(* ===== verification/RadixTags.v ===== *)
(** * Radix trees: tags (lib/radix-tree.c)

    radix_tree_tag_set, radix_tree_tag_clear, radix_tree_tagged: the tags of the
    nodes and of the root are the unions of the tags of the items below. *)

From S2P Require Import Prelude RadixTree RadixInsert.

#[local] Open Scope Z_scope.

(** ** Nodes with other tags *)

(** [m'] has the nodes of [m], with other tags at the places of the tree. *)
Definition retags (m m' : gmap Z radix_tree_node) (pl : places) : Prop :=
  (forall a, (forall x, pl !! x <> Some a) -> m' !! a = m !! a) /\
  forall x a nd, pl !! x = Some a -> m !! a = Some nd -> exists nd', m' !! a = Some nd' /\
    nheight nd' = nheight nd /\ count nd' = count nd /\ slots nd' = slots nd /\
    (length (tags nd') = 2%nat /\ Forall is_u64 (tags nd')).

Lemma retags_shape r m m' pl : shape r m pl -> retags m m' pl -> shape r m' pl.
Proof.
  intros Hs [_ Hm]. constructor; try apply Hs. intros l q a Ha.
  destruct (sh_node _ _ _ Hs _ _ _ Ha) as (Hp & nd & Hn & [? ? ? _ Hit Hch]).
  destruct (Hm _ _ _ Ha Hn) as (nd' & Hn' & Eh & Ec & Es & Et). split; [done|]. exists nd'. split; [done|].
  assert (forall i, slot nd' i = slot nd i) as Esl by (intros; unfold slot; by rewrite Es).
  constructor; rewrite ?Eh, ?Ec, ?Es; try done; [intros Hl i Hi; rewrite Esl; by apply Hit | intros Hl i Hi; rewrite Esl; by apply Hch].
Qed.
Lemma retags_refl r m pl : shape r m pl -> retags m m pl.
Proof.
  intros Hs. split; [done|]. intros [l q] a nd Ha Hm. destruct (place_node _ _ _ Hs _ _ _ Ha) as (nd' & Hm' & Ho).
  assert (nd' = nd) as -> by congruence. exists nd. split_and!; try done; apply Ho.
Qed.
Lemma retags_trans m1 m2 m3 pl : retags m1 m2 pl -> retags m2 m3 pl -> retags m1 m3 pl.
Proof.
  intros [H1 H2] [H3 H4]. split; [intros a Ha; by rewrite H3, H1|]. intros x a nd Ha Hm.
  destruct (H2 x a nd Ha Hm) as (n2 & E2 & ? & ? & ? & _). destruct (H4 x a n2 Ha E2) as (n3 & E3 & ? & ? & ? & ?).
  exists n3. split_and!; congruence || done || intuition.
Qed.
Lemma retags_insert r m pl x a nd t w nd' : shape r m pl -> pl !! x = Some a -> m !! a = Some nd -> retagged nd t w nd' ->
  retags m (<[a := nd']> m) pl.
Proof.
  intros Hs Ha Hm [? ? ? _ _ ?]. split.
  - intros b Hb. apply lookup_insert_ne. intros ->. by apply (Hb x).
  - intros y b bd Hb Hbm. destruct (decide (b = a)) as [->|Hne].
    + rewrite lookup_insert_eq. exists nd'. assert (bd = nd) as -> by congruence. done.
    + rewrite lookup_insert_ne by done. apply (proj2 (retags_refl r m pl Hs) y b bd Hb Hbm).
Qed.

**TASK STATEMENT:**
Taking care to miss no line, set down the whole listing above exactly.

**SOLUTION FOR THIS EXERCISE:**
(* ===== verification/RadixTags.v ===== *)
(** * Radix trees: tags (lib/radix-tree.c)

    radix_tree_tag_set, radix_tree_tag_clear, radix_tree_tagged: the tags of the
    nodes and of the root are the unions of the tags of the items below. *)

From S2P Require Import Prelude RadixTree RadixInsert.

#[local] Open Scope Z_scope.

(** ** Nodes with other tags *)

(** [m'] has the nodes of [m], with other tags at the places of the tree. *)
Definition retags (m m' : gmap Z radix_tree_node) (pl : places) : Prop :=
  (forall a, (forall x, pl !! x <> Some a) -> m' !! a = m !! a) /\
  forall x a nd, pl !! x = Some a -> m !! a = Some nd -> exists nd', m' !! a = Some nd' /\
    nheight nd' = nheight nd /\ count nd' = count nd /\ slots nd' = slots nd /\
    (length (tags nd') = 2%nat /\ Forall is_u64 (tags nd')).

Lemma retags_shape r m m' pl : shape r m pl -> retags m m' pl -> shape r m' pl.
Proof.
  intros Hs [_ Hm]. constructor; try apply Hs. intros l q a Ha.
  destruct (sh_node _ _ _ Hs _ _ _ Ha) as (Hp & nd & Hn & [? ? ? _ Hit Hch]).
  destruct (Hm _ _ _ Ha Hn) as (nd' & Hn' & Eh & Ec & Es & Et). split; [done|]. exists nd'. split; [done|].
  assert (forall i, slot nd' i = slot nd i) as Esl by (intros; unfold slot; by rewrite Es).
  constructor; rewrite ?Eh, ?Ec, ?Es; try done; [intros Hl i Hi; rewrite Esl; by apply Hit | intros Hl i Hi; rewrite Esl; by apply Hch].
Qed.
Lemma retags_refl r m pl : shape r m pl -> retags m m pl.
Proof.
  intros Hs. split; [done|]. intros [l q] a nd Ha Hm. destruct (place_node _ _ _ Hs _ _ _ Ha) as (nd' & Hm' & Ho).
  assert (nd' = nd) as -> by congruence. exists nd. split_and!; try done; apply Ho.
Qed.
Lemma retags_trans m1 m2 m3 pl : retags m1 m2 pl -> retags m2 m3 pl -> retags m1 m3 pl.
Proof.
  intros [H1 H2] [H3 H4]. split; [intros a Ha; by rewrite H3, H1|]. intros x a nd Ha Hm.
  destruct (H2 x a nd Ha Hm) as (n2 & E2 & ? & ? & ? & _). destruct (H4 x a n2 Ha E2) as (n3 & E3 & ? & ? & ? & ?).
  exists n3. split_and!; congruence || done || intuition.
Qed.
Lemma retags_insert r m pl x a nd t w nd' : shape r m pl -> pl !! x = Some a -> m !! a = Some nd -> retagged nd t w nd' ->
  retags m (<[a := nd']> m) pl.
Proof.
  intros Hs Ha Hm [? ? ? _ _ ?]. split.
  - intros b Hb. apply lookup_insert_ne. intros ->. by apply (Hb x).
  - intros y b bd Hb Hbm. destruct (decide (b = a)) as [->|Hne].
    + rewrite lookup_insert_eq. exists nd'. assert (bd = nd) as -> by congruence. done.
    + rewrite lookup_insert_ne by done. apply (proj2 (retags_refl r m pl Hs) y b bd Hb Hbm).
Qed.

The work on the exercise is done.